Ce rapport a eu aussi quelques échos médiatiques :
– Education prioritaire : la Cour des comptes propose d’en finir avec l’étiquette REP ou REP+ (Marie Piquemal, Libération)
▻https://www.liberation.fr/france/2018/10/17/education-prioritaire-la-cour-des-comptes-propose-d-en-finir-avec-l-etiqu
– La Cour des comptes signe l’aveu d’échec des politiques d’éducation prioritaire (Violaine Morin, Le Monde)
– La Cour des Comptes pointe l’échec criant de l’éducation prioritaire (Alice Mérieux, Challenges)
▻https://www.challenges.fr/politique/la-cour-des-comptes-tacle-l-education-prioritaire_619935
La remise à plat de l’éducation prioritaire par le ministère Banquer pourra donc s’appuyer sur deux faits répétés à l’envi dans les médias :
– Les politiques d’éducation prioritaire sont un échec
– Les élèves défavorisés sont majoritairement hors dispositif éducation prioritaire (cf. ▻https://seenthis.net/messages/637255)

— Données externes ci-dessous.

Lemma under_Dial addr w :
  addr <> "" -> flint_ok (w_flint w) ->
  under (Dial (Some (fake_host addr))) (fun r w' => exists c conn, r = Ok c /\ unmoved w w' /\
    holding c conn (w_flint w') /\ conn_name conn = "host-a" /\ conn_versionOK conn = false) w.
Proof.
  intros Ha Hf. eapply under_mono; [|apply (under_and _ (fun r _ => is_Ok r = true)); [|apply under_wp,
    (wp_Dial false (fake_host addr) (fun r w' => match r with
       | Ok c => exists conn, unmoved w w' /\ holding c conn (w_flint w') /\
           conn_name conn = "host-a" /\ conn_versionOK conn = false
       | Err _ => True end)); [done|done|eauto]]].
  - intros r w' [Hok Hr]. destruct r as [c|]; [|done]. destruct Hr as (conn & ?). by exists c, conn.
  - by apply under_Dial_ok; [apply (fake_host_valid addr 0)|..].
Qed.

Lemma q_close_all cs : quiet (close_all cs).
Proof. induction cs; cbn [close_all]; unfold Conn_Close; quiet_tac. Qed.
Lemma q_Start addr : quiet (StartFakeFlintlock addr).
Proof.
  unfold StartFakeFlintlock, Pool_New, Dial, dialCredentials, Pool_Add, Pool_Close, Conn_Close.
  quiet_tac; apply q_close_all.
Qed.

(** The client pool with its one connection. *)
Lemma under_Start addr w :
  addr <> "" -> pristine w ->
  under (StartFakeFlintlock addr) (fun err w' => err = None /\ flint_ok (w_flint w') /\
    same_core empty_db (w_db w') /\ db_wf (w_db w')) w.
Proof.
  intros Ha [Hdb Hno Hf].
  apply (under_mono _ (fun err w' => (err = None /\ flint_ok (w_flint w')) /\
    same_core empty_db (w_db w') /\ db_wf (w_db w'))); [naive_solver|].
  apply under_and; [|apply under_and; apply under_wp].
  - unfold StartFakeFlintlock. cbn [Pool_New]. apply under_bind. eapply under_mono; [|by apply under_Dial].
    intros r w1 (c & conn & -> & Hu & Hh & Hn & _). cbn [under].
    apply under_bind, under_bind, under_bind. intros x w2 [-> ->] _.
    destruct Hh as [Hc Ho Hr]. assert (deref c (w_flint w1) = conn) as Ed by (unfold deref; by rewrite Hc).
    assert (fl_hosts (w_flint w1) !! conn_name conn = None) as Hfree
      by (rewrite (un_hosts _ _ Hu), Hno; apply lookup_empty).
    cbn [under flint_exec]. rewrite Ed, Hfree. cbn [fst snd]. split; [done|].
    by apply (holding_add c conn).
  - apply wp_quiet; [apply q_Start|]. by rewrite Hdb.
  - apply wp_wf; [|rewrite Hdb; apply empty_db_wf].
    apply quiet_confined; [apply quiet_op_ok|apply q_Start].
Qed.

Lemma under_install c w : under (install c) (fun err _ => err = None) w.
Proof.
  unfold install, Pool_Update, Pool_Add, Conn_Close. cbn. intros x w1 [-> ->] _. cbn.
  destruct (fl_hosts (w_flint w) !! conn_name (deref c (w_flint w))) as [old|] eqn:E; cbn.
  - intros y w2 _ _. by destruct y.
  - intros y w2 [-> _] _. cbn. by rewrite E.
Qed.

(** The registry's one host, connected; nothing else is stored. *)
Record registered (w : world) : Prop := {
  re_hosts : exists row, hosts (w_db w) = {["host-a" := row]} /\ hr_cordoned row = false;
  re_pools : pools (w_db w) = ∅;
  re_vms : vms (w_db w) = ∅;
  re_leases : leases (w_db w) = ∅;
  re_placements : placements (w_db w) = ∅;
  re_wf : db_wf (w_db w);
  re_conn : is_Some (fl_hosts (w_flint w) !! "host-a")
}.

Lemma under_AddHost_ok addr w :
  addr <> "" -> flint_ok (w_flint w) -> hosts (w_db w) = ∅ ->
  under (AddHost (fake_host addr) false) (fun r _ => is_Ok r = true) w.
Proof.
  intros Ha Hf Hno. unfold AddHost. apply under_bind. intros t w1 -> _. cbn [under].
  rewrite decide_False by done. unfold locked. apply under_bind. intros [] w2 -> _. cbn [under].
  apply under_bind. apply (under_mono _ (fun r _ => is_Ok r = true)).
  { intros r w' Hr. apply under_bind. by intros [] w'' _ _. }
  unfold AddHost_body. apply under_bind, under_store. intros now now' db' x w3 E Ew On.
  assert (x = Err ErrNotFound /\ db' = w_db w) as [-> ->].
  { revert E. unfold denote, Store.GetHost. store_simpl. rewrite Hno. simpl. by intros [= <- <-]. }
  assert (hosts (w_db w3) = ∅) as Hno3 by by rewrite Ew.
  unfold add_dialled. apply under_bind. unfold dialHost. apply under_bind, under_Dial_ok;
    [by apply fake_host_valid|done|]. intros c w4 [S4 _].
  apply under_bind, under_Conn_CheckVersion. intros w5 [S5 _]. cbn [under].
  assert (hosts (w_db w5) = ∅) as Hno5 by (rewrite (same_hosts _ _ S5), (same_hosts _ _ S4); done).
  apply under_bind, under_store. intros now2 now2' db2 y w6 E6 Ew6 On6.
  assert (y = Ok tt) as ->.
  { revert E6. unfold denote, Store.CreateHost, hostToRow. store_simpl. rewrite Hno5. simpl.
    by intros [= _ <-]. }
  apply under_bind. eapply under_mono; [|apply under_install]. by intros err w7 ->.
Qed.

Lemma under_AddHost addr w :
  addr <> "" -> flint_ok (w_flint w) -> same_core empty_db (w_db w) -> db_wf (w_db w) ->
  under (AddHost (fake_host addr) false) (fun r w' => is_Ok r = true /\ registered w') w.
Proof.
  intros Ha Hf [Ep Ev El Eh Epl] W. simpl in Ep, Ev, El, Eh, Epl.
  eapply under_mono; [|apply under_and; [by apply under_AddHost_ok|apply under_wp, wp_and;
    [by apply wp_AddHost|by apply wp_wf; [apply ok_AddHost|]]]].
  intros r w' [Hok [[Hf' Hr] W']]. split; [done|]. destruct r as [h|]; [|done].
  destruct Hr as (t & row & -> & Hrow & _ & [Hh Hp Hv Hl Hpl (c & conn & Hc & _) _]).
  split; try congruence; [|by exists c].
  exists row. rewrite Hh, Eh. split; [done|]. by injection Hrow as <-.
Qed.

(** The spec as CreatePool stores it. *)
Definition e2e_pool (name : string) (size minSize : Z) : PoolSpec :=
  let spec := MinSizeThresholdPoolSpec name size minSize in
  set_template (allow_agent <$> microvm_template spec) spec.

Lemma e2e_valid name size minSize :
  name <> "" -> (0 < minSize)%Z ->
  validatePoolSpec (MinSizeThresholdPoolSpec name size minSize) = Ok (e2e_pool name size minSize).
Proof.
  intros Hn Hm. unfold validatePoolSpec, NewStrategy, validateTemplateNetwork, TemplateHasStaticNetwork.
  cbn -[decide]. rewrite !decide_False by (done || lia). by destruct (decide _).
Qed.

Ces deux faits sont exacts, reste qu’ils serviront sans doute à justifier le démantèlement de dispositifs imparfaits au profit de l’idéologie portée par le libéralisme : la responsabilité individuelle dans les parcours de chacun. Il y a fort à parier que la prochaine réforme enterrera les analyses sociologiques pour allouer quelques moyens aux "individus qui s’en donnent la peine".
Pour faire fonctionner un système éducatif moins inégalitaire, ce sont d’autres analyses et d’autres orientations qu’il faudrait convoquer.
Outre les pistes ouvertes par les analyses du CNESCO mettant en lumière des mécanismes institutionnels inégalitaires dans l’allocation des moyens allant à l’encontre de la discrimination positive censée profiter aux quartiers prioritaires, un point, par exemple, soulevé dans le rapport de cette même cour des comptes en 2012, aurait mérité d’être mentionné et commenté : le fait que les "crédits spécifiques" viennent se substituer aux "crédits de droit commun" au lieu de s’y ajouter :
Dans ces conclusions, la Cours des comptes rejoint les avis de nombreux experts ou d’associations : alors que les crédits spécifiques sont censés venir en renfort des crédits de droit commun pour jouer un effet de levier, il apparait dans certains cas, et particulièrement dans les domaines prioritaires de l’emploi et l’éducation, qu’ils se substituent à ces derniers, sans être alors suffisants pour financer des actions qui relèvent normalement des politiques de chaque ministère concerné.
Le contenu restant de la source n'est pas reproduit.